### WORK TO COMPLETE
Your reply must be the number of lines in the entries that hold the word "with", and nothing else.

### DATA
(* ===== verification/WebServer.v ===== *)
(** * The HTTP server (nanomq/web_server.c, nanomq_cli/web_server.c)

    [rest_handle] turns an HTTP request into a job, which sends it over a
    context of a REQ socket to the workers; a worker answers with what
    [process_request] returns, and the job gives the reply to the HTTP server.
    Jobs that are done wait in a list to be used again.

    The jobs, the list and the open contexts are one state, the callbacks are
    functions on it, and a step relation runs requests, jobs and workers in any
    order.  The REQ and REP sockets are NNG's: a context receives replies to the
    request it sent, and a request may be sent again to another worker.  A NULL
    pointer that is used is [None]. *)

From S2P Require Import Prelude RuleSql.

Module WebServer.

Lemma omap_insert_perm {A B} (f : A -> option B) l j y x : l !! j = Some y ->
  option_list (f y) ++ omap f (<[j := x]> l) ≡ₚ option_list (f x) ++ omap f l.
Proof.
  intros E. rewrite <- (take_drop_middle l j y E) at 2. rewrite insert_take_drop by by eapply lookup_lt_Some.
  rewrite !omap_app. cbn [omap list_omap]. destruct (f x), (f y); cbn; solve_Permutation.
Qed.

Lemma insert_cases {A} (l : list A) j x i y :
  <[j := x]> l !! i = Some y -> (i = j /\ y = x) \/ (i <> j /\ l !! i = Some y).
Proof.
  intros H. destruct (decide (i = j)) as [->|Hij].
  - pose proof (lookup_lt_Some _ _ _ H) as Hlt. rewrite length_insert in Hlt.
    rewrite list_lookup_insert_eq in H by done. left. split; congruence.
  - rewrite list_lookup_insert_ne in H by done. by right.
Qed.

Lemma elem_of_fst {A B} (l : list (A * B)) a b : (a, b) ∈ l -> a ∈ map fst l.
Proof. intros H. apply list_elem_of_fmap. by exists (a, b). Qed.

(** ** Messages *)

(** http_msg; a string that is NULL is [None]. *)
Record http_msg := HttpMsg {
  ms_status : Z;
  ms_content_type : option bytes;
  ms_method : option bytes;
  ms_uri : option bytes;
  ms_token : option bytes;
  ms_data : option bytes
}.

Definition no_msg : http_msg := HttpMsg 0 None None None None None.

(** [if (x != NULL) msg->x = nng_strdup(x)] *)
Definition put_str (x old : option bytes) : option bytes := match x with Some s => Some s | None => old end.

Definition put_http_msg (msg : http_msg) (content_type method uri token data : option bytes) : http_msg :=
  HttpMsg (ms_status msg) (put_str content_type (ms_content_type msg)) (put_str method (ms_method msg))
    (put_str uri (ms_uri msg)) (put_str token (ms_token msg)) (put_str data (ms_data msg)).

(** The strings that destory_http_msg frees: those with a length above 0. *)
Definition destory_http_msg (msg : http_msg) : list bytes :=
  filter (fun s => 0 < blen s)
    (omap id [ms_content_type msg; ms_method msg; ms_token msg; ms_data msg; ms_uri msg]).

(** ** Jobs *)

Inductive job_state := SEND_REQ | RECV_REP.

(** What job->aio does: nothing, or a send or receive on a context. *)
Inductive job_op := Idle | Sending (ctx : Z) (m : http_msg) | Receiving (ctx : Z).

(** rest_job; [job_http_res] is whether the pointer is not NULL, [job_ctx] the
    id of the context, 0 before the first. *)
Record rest_job := RestJob {
  job_http_aio : option nat;
  job_http_res : bool;
  job_st : job_state;
  job_msg : option http_msg;
  job_ctx : Z;
  job_aio : job_op
}.

(** What the HTTP server gets for a request: an error, or a response with its
    status, header fields and data; the error texts of rest_http_fatal are told
    apart by their number. *)
Inductive answer :=
  | Failed (rv : Z)
  | Internal (fmt : nat) (rv : Z)
  | Response (status : Z) (content_type cookies : option bytes) (data : option bytes).

(** The jobs by their number, the list of free ones, the contexts that are open
    and the answers given so far. *)
Record web := Web {
  web_jobs : list rest_job;
  job_freelist : list nat;
  web_ctxs : gset Z;
  web_answers : list (nat * answer)
}.

Definition set_job (j : nat) (job : rest_job) (w : web) : web :=
  Web (<[j := job]> (web_jobs w)) (job_freelist w) (web_ctxs w) (web_answers w).

(** nng_aio_finish on the aio of a request *)
Definition finish (aio : nat) (a : answer) (w : web) : web :=
  Web (web_jobs w) (job_freelist w) (web_ctxs w) (web_answers w ++ [(aio, a)]).

(** The job is put on the list as it is; its context is closed, its id stays. *)
Definition rest_recycle_job (j : nat) (job : rest_job) (w : web) : web :=
  Web (<[j := RestJob (job_http_aio job) false (job_st job) None (job_ctx job) Idle]> (web_jobs w))
    (j :: job_freelist w)
    (if negb (job_ctx job =? 0) then web_ctxs w ∖ {[job_ctx job]} else web_ctxs w)
    (web_answers w).

(** [alloc] is whether calloc and nng_aio_alloc succeed. *)
Definition rest_get_job (alloc : bool) (w : web) : option nat * web :=
  match job_freelist w with
  | j :: l => (Some j, Web (web_jobs w) l (web_ctxs w) (web_answers w))
  | [] =>
      if alloc then
        (Some (length (web_jobs w)),
         Web (web_jobs w ++ [RestJob None false SEND_REQ None 0 Idle]) [] (web_ctxs w) (web_answers w))
      else (None, w)
  end.

Definition rest_http_fatal (j : nat) (job : rest_job) (fmt : nat) (rv : Z) (w : web) : option web :=
  match job_http_aio job, job_http_res job with
  | Some aio, true =>
      let job := RestJob None false (job_st job) (job_msg job) (job_ctx job) (job_aio job) in
      Some (rest_recycle_job j job (finish aio (Internal fmt rv) w))
  | _, _ => None
  end.

(** A header field is set when the string has a length. *)
Definition nonempty (s : option bytes) : option bytes :=
  match s with Some s => if 0 <? blen s then Some s else None | None => None end.

Definition response_of (res : http_msg) : answer :=
  Response (ms_status res) (nonempty (ms_content_type res)) (nonempty (ms_token res)) (ms_data res).

(** [result] is nng_aio_result, [reply] the message of the aio and [copy] what
    nng_http_res_copy_data returns. *)
Definition rest_job_cb (j : nat) (result : Z) (reply : option http_msg) (copy : Z) (w : web) : option web :=
  job ← web_jobs w !! j;
  let job := RestJob (job_http_aio job) (job_http_res job) (job_st job) (job_msg job) (job_ctx job) Idle in
  match job_st job with
  | SEND_REQ =>
      if negb (result =? 0) then rest_http_fatal j job 0 result w
      else
        Some (set_job j (RestJob (job_http_aio job) (job_http_res job) RECV_REP None (job_ctx job)
          (Receiving (job_ctx job))) w)
  | RECV_REP =>
      if negb (result =? 0) then rest_http_fatal j job 1 result w
      else
        res_msg ← reply;
        let job := RestJob (job_http_aio job) (job_http_res job) RECV_REP (Some res_msg) (job_ctx job) Idle in
        if negb (copy =? 0) then rest_http_fatal j job 2 copy w
        else
          aio ← job_http_aio job;
          if job_http_res job then
            Some (rest_recycle_job j (RestJob None false RECV_REP (Some res_msg) (job_ctx job) Idle)
              (finish aio (response_of res_msg) w))
          else None
  end.

(** An HTTP request: its URI and method, header fields and data. *)
Record http_req := HttpReq {
  rq_uri : option bytes;
  rq_method : option bytes;
  rq_content_type : option bytes;
  rq_authorization : option bytes;
  rq_data : option bytes
}.

(** What the allocations of rest_handle return: for the job, for the response,
    for the context its id or an error, for the message. *)
Record handle_env := HandleEnv { he_job : bool; he_res : Z; he_ctx : Z + Z; he_msg : Z }.

(** The message that goes to the workers. *)
Definition req_msg (req : http_req) : http_msg :=
  put_http_msg no_msg (rq_content_type req) (rq_method req) (rq_uri req) (rq_authorization req) (rq_data req).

### FINISHED TASK
8